WORK REQUIRED: From the records below, copy out exactly the lines from the one containing "Definition input_event_queue_has_key (queue" to the one containing "if (queue =?", both included. Add nothing else.
PROVIDED MATERIAL section start
Record KernelInputEventQueueStats := {
  is_capacity : Z; is_count : Z; is_delivered_count : Z; is_dropped_count : Z }.

(** ** Bodies under the lock *)

Definition init_queue (q : KernelInputEventQueue) : KernelInputEventQueue :=
  let q := q <| iq_head := 0 |> <| iq_tail := 0 |> <| iq_count := 0 |>
             <| iq_delivered_count := 0 |> <| iq_dropped_count := 0 |> in
  for_range 0 INPUT_EVENT_QUEUE_CAPACITY (fun i q =>
    q <| events := aset (events q) i clear_event |>) q.

Definition input_event_queue_has_key_unlocked (q : KernelInputEventQueue) (character_only : bool)
    : bool :=
  match find_first (fun i =>
          let event := aget (events q) (u32 (iq_head q + i) mod INPUT_EVENT_QUEUE_CAPACITY) in
          (ev_type event =? OS_INPUT_EVENT_KEY)
          && (negb character_only
              || (key_type event =? OS_KEY_EVENT_DOWN) && negb (key_character event =? 0)))
        0 (Z.to_nat (iq_count q)) with
  | Some _ => true
  | None => false
  end.

Definition push_unlocked (event : OsInputEvent) (q : KernelInputEventQueue)
    : Z * KernelInputEventQueue :=
  if iq_count q =? INPUT_EVENT_QUEUE_CAPACITY then (0, q)
  else
    let q := q <| events := aset (events q) (iq_tail q) event |> in
    let q := q <| iq_tail := u32 (iq_tail q + 1) mod INPUT_EVENT_QUEUE_CAPACITY |> in
    (1, q <| iq_count := u32 (iq_count q + 1) |>).

Definition push_drop_oldest_body (event : OsInputEvent) (q : KernelInputEventQueue)
    : Z * KernelInputEventQueue :=
  let q :=
    if iq_count q =? INPUT_EVENT_QUEUE_CAPACITY then
      let q := q <| events := aset (events q) (iq_head q) clear_event |> in
      let q := q <| iq_head := u32 (iq_head q + 1) mod INPUT_EVENT_QUEUE_CAPACITY |> in
      let q := q <| iq_count := iq_count q - 1 |> in
      q <| iq_dropped_count := u32 (iq_dropped_count q + 1) |>
    else q in
  push_unlocked event q.

Definition pop_event_body (q : KernelInputEventQueue)
    : (Z * option OsInputEvent) * KernelInputEventQueue :=
  if iq_count q =? 0 then ((0, None), q)
  else
    let event := aget (events q) (iq_head q) in
    let q := q <| events := aset (events q) (iq_head q) clear_event |> in
    let q := q <| iq_head := u32 (iq_head q + 1) mod INPUT_EVENT_QUEUE_CAPACITY |> in
    let q := q <| iq_count := iq_count q - 1 |> in
    ((1, Some event), q <| iq_delivered_count := u32 (iq_delivered_count q + 1) |>).

(** ** Queue operations *)

Section Operations.
Context {E : Type} `{KernelEnv E}.

Definition input_event_queue_init (queue : Z) (q : KernelInputEventQueue) (e : E)
    : KernelInputEventQueue * E :=
  if queue =? 0 then (q, e)
  else (init_queue q, kernel_spinlock_setup queue KERNEL_LOCK_CLASS_IPC_SERVICE e).

Definition input_event_queue_capacity (queue : Z) : Z :=
  if queue =? 0 then 0 else INPUT_EVENT_QUEUE_CAPACITY.

Definition input_event_queue_get_stats (queue : Z) (q : KernelInputEventQueue) (e : E)
    : KernelInputEventQueueStats * KernelInputEventQueue * E :=
  let zero := {| is_capacity := INPUT_EVENT_QUEUE_CAPACITY; is_count := 0;
                 is_delivered_count := 0; is_dropped_count := 0 |} in
  if queue =? 0 then (zero, q, e)
  else with_lock queue zero (fun q =>
    ({| is_capacity := INPUT_EVENT_QUEUE_CAPACITY; is_count := iq_count q;
        is_delivered_count := iq_delivered_count q; is_dropped_count := iq_dropped_count q |}, q)) q e.

Definition input_event_queue_count (queue : Z) (q : KernelInputEventQueue) (e : E)
    : Z * KernelInputEventQueue * E :=
  let '(st, q, e) := input_event_queue_get_stats queue q e in (is_count st, q, e).
Definition input_event_queue_delivered_count (queue : Z) (q : KernelInputEventQueue) (e : E)
    : Z * KernelInputEventQueue * E :=
  let '(st, q, e) := input_event_queue_get_stats queue q e in (is_delivered_count st, q, e).
Definition input_event_queue_dropped_count (queue : Z) (q : KernelInputEventQueue) (e : E)
    : Z * KernelInputEventQueue * E :=
  let '(st, q, e) := input_event_queue_get_stats queue q e in (is_dropped_count st, q, e).
Definition input_event_queue_is_empty (queue : Z) (q : KernelInputEventQueue) (e : E)
    : bool * KernelInputEventQueue * E :=
  let '(n, q, e) := input_event_queue_count queue q e in (n =? 0, q, e).
Definition input_event_queue_is_full (queue : Z) (q : KernelInputEventQueue) (e : E)
    : bool * KernelInputEventQueue * E :=
  let '(n, q, e) := input_event_queue_count queue q e in (n =? INPUT_EVENT_QUEUE_CAPACITY, q, e).

Definition input_event_queue_has_key (queue : Z) (q : KernelInputEventQueue) (e : E)
    : bool * KernelInputEventQueue * E :=
  if queue =? 0 then (false, q, e)
  else with_lock queue false (fun q => (input_event_queue_has_key_unlocked q false, q)) q e.
Definition input_event_queue_has_character (queue : Z) (q : KernelInputEventQueue) (e : E)
    : bool * KernelInputEventQueue * E :=
  if queue =? 0 then (false, q, e)
  else with_lock queue false (fun q => (input_event_queue_has_key_unlocked q true, q)) q e.

Definition input_event_queue_push (queue : Z) (event : option OsInputEvent)
    (q : KernelInputEventQueue) (e : E) : Z * KernelInputEventQueue * E :=
  match event with
  | None => (0, q, e)
  | Some ev => if queue =? 0 then (0, q, e) else with_lock queue 0 (push_unlocked ev) q e
  end.

Definition input_event_queue_push_drop_oldest (queue : Z) (event : option OsInputEvent)
    (q : KernelInputEventQueue) (e : E) : Z * KernelInputEventQueue * E :=
  match event with
  | None => (0, q, e)
  | Some ev => if queue =? 0 then (0, q, e) else with_lock queue 0 (push_drop_oldest_body ev) q e
  end.

Definition input_event_queue_pop (queue : Z) (event : bool) (q : KernelInputEventQueue) (e : E)
    : (Z * option OsInputEvent) * KernelInputEventQueue * E :=
  if (queue =? 0) || negb event then ((0, None), q, e)
  else with_lock queue (0, None) pop_event_body q e.
End Operations.

(** ** The global queue *)

(** The scheduler, the service registry and the display session, as far as
    [input_events.cpp] calls them; a process is its address, 0 for none. *)
Class InputHost (E : Type) := {
  gui_session_active : E -> bool;
  process_focused : E -> Z;
  process_event_queue_push : Z -> option OsInputEvent -> E -> E;
  process_wait_count : Z -> Z -> E -> Z;
  process_wait_signal : Z -> Z -> Z -> E -> E;
  (** [service_find_owner_identity("input", &owner)]: pid and generation *)
  input_service_owner : E -> option (Z * Z);
  find_process_by_identity_compat : Z -> Z -> E -> Z;
}.

(** The address of the static [input_queue]. *)
Definition input_queue : Z := -2.

Section Global.
Context {E : Type} `{KernelEnv E} `{InputHost E}.

Definition input_events_init (q : KernelInputEventQueue) (e : E) : KernelInputEventQueue * E :=
  input_event_queue_init input_queue q e.

(** The wake-up of the focused process. *)
Definition wake_focused (focused : Z) (event : option OsInputEvent) (e : E) : E :=
  match event with
  | Some ev =>
    if ev_type ev =? OS_INPUT_EVENT_KEY then
      if (key_type ev =? OS_KEY_EVENT_DOWN) && negb (key_character ev =? 0)
         && nonzero (process_wait_count focused PROCESS_WAIT_CHAR e)
      then process_wait_signal focused PROCESS_WAIT_CHAR PROCESS_WAIT_OK e
      else if nonzero (process_wait_count focused PROCESS_WAIT_KEY e)
      then process_wait_signal focused PROCESS_WAIT_KEY PROCESS_WAIT_OK e
      else process_wait_signal focused PROCESS_WAIT_INPUT PROCESS_WAIT_OK e
    else process_wait_signal focused PROCESS_WAIT_INPUT PROCESS_WAIT_OK e
  | None => process_wait_signal focused PROCESS_WAIT_INPUT PROCESS_WAIT_OK e
  end.

Definition input_events_push (event : option OsInputEvent) (q : KernelInputEventQueue) (e : E)
    : Z * KernelInputEventQueue * E :=
  let '(result, q, e) := input_event_queue_push_drop_oldest input_queue event q e in
  let gui_active := gui_session_active e in
  let focused := if gui_active then 0 else process_focused e in
  let e := if nonzero focused
           then wake_focused focused event (process_event_queue_push focused event e) else e in
  let e :=
    if gui_active then
      match input_service_owner e with
      | Some (pid, gen) =>
        let input_service := find_process_by_identity_compat pid gen e in
        if nonzero input_service && negb (input_service =? focused)
        then process_wait_signal input_service PROCESS_WAIT_INPUT PROCESS_WAIT_OK e else e
      | None => e
      end
    else e in
  (result, q, e).

Definition input_events_pop (event : bool) (q : KernelInputEventQueue) (e : E)
    : (Z * option OsInputEvent) * KernelInputEventQueue * E :=
  input_event_queue_pop input_queue event q e.

Definition input_events_pending (q : KernelInputEventQueue) (e : E) : Z * KernelInputEventQueue * E :=
  input_event_queue_count input_queue q e.

(** [while (pop) {}]; [None] when the fuel runs out. *)
Fixpoint discard_loop (fuel : nat) (q : KernelInputEventQueue) (e : E)
    : option (KernelInputEventQueue * E) :=
  match fuel with
  | O => None
  | S fuel =>
    let '(r, _, q, e) := input_event_queue_pop input_queue true q e in
    if r =? 0 then Some (q, e) else discard_loop fuel q e
  end.
(** A queue holds at most 64 events. *)
Definition input_events_discard_all (q : KernelInputEventQueue) (e : E)
    : option (KernelInputEventQueue * E) := discard_loop 65 q e.

Definition input_events_get_stats (q : KernelInputEventQueue) (e : E)
    : KernelInputEventQueueStats * KernelInputEventQueue * E :=
  let capacity := input_event_queue_capacity input_queue in
  let '(c, q, e) := input_event_queue_count input_queue q e in
  let '(d, q, e) := input_event_queue_delivered_count input_queue q e in
  let '(x, q, e) := input_event_queue_dropped_count input_queue q e in
  ({| is_capacity := capacity; is_count := c; is_delivered_count := d; is_dropped_count := x |}, q, e).
End Global.

(** ** The invariant *)

Record iq_inv (q : KernelInputEventQueue) : Prop := {
  iq_len : alen (events q) = INPUT_EVENT_QUEUE_CAPACITY;
  iq_hd : 0 <= iq_head q < INPUT_EVENT_QUEUE_CAPACITY;
  iq_cnt : 0 <= iq_count q <= INPUT_EVENT_QUEUE_CAPACITY;
  iq_tl : iq_tail q = (iq_head q + iq_count q) mod INPUT_EVENT_QUEUE_CAPACITY;
}.
Definition queued (q : KernelInputEventQueue) : list OsInputEvent :=
  ring INPUT_EVENT_QUEUE_CAPACITY (iq_head q) (iq_count q) (events q).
PROVIDED MATERIAL section end
REPLY:
Definition input_event_queue_has_key (queue : Z) (q : KernelInputEventQueue) (e : E)
    : bool * KernelInputEventQueue * E :=
  if queue =? 0 then (false, q, e)
  else with_lock queue false (fun q => (input_event_queue_has_key_unlocked q false, q)) q e.
Definition input_event_queue_has_character (queue : Z) (q : KernelInputEventQueue) (e : E)
    : bool * KernelInputEventQueue * E :=
  if queue =? 0 then (false, q, e)
  else with_lock queue false (fun q => (input_event_queue_has_key_unlocked q true, q)) q e.

Definition input_event_queue_push (queue : Z) (event : option OsInputEvent)
    (q : KernelInputEventQueue) (e : E) : Z * KernelInputEventQueue * E :=
  match event with
  | None => (0, q, e)
  | Some ev => if queue =? 0 then (0, q, e) else with_lock queue 0 (push_unlocked ev) q e
  end.

Definition input_event_queue_push_drop_oldest (queue : Z) (event : option OsInputEvent)
    (q : KernelInputEventQueue) (e : E) : Z * KernelInputEventQueue * E :=
  match event with
  | None => (0, q, e)
  | Some ev => if queue =? 0 then (0, q, e) else with_lock queue 0 (push_drop_oldest_body ev) q e
  end.

Definition input_event_queue_pop (queue : Z) (event : bool) (q : KernelInputEventQueue) (e : E)
    : (Z * option OsInputEvent) * KernelInputEventQueue * E :=
  if (queue =? 0) || negb event then ((0, None), q, e)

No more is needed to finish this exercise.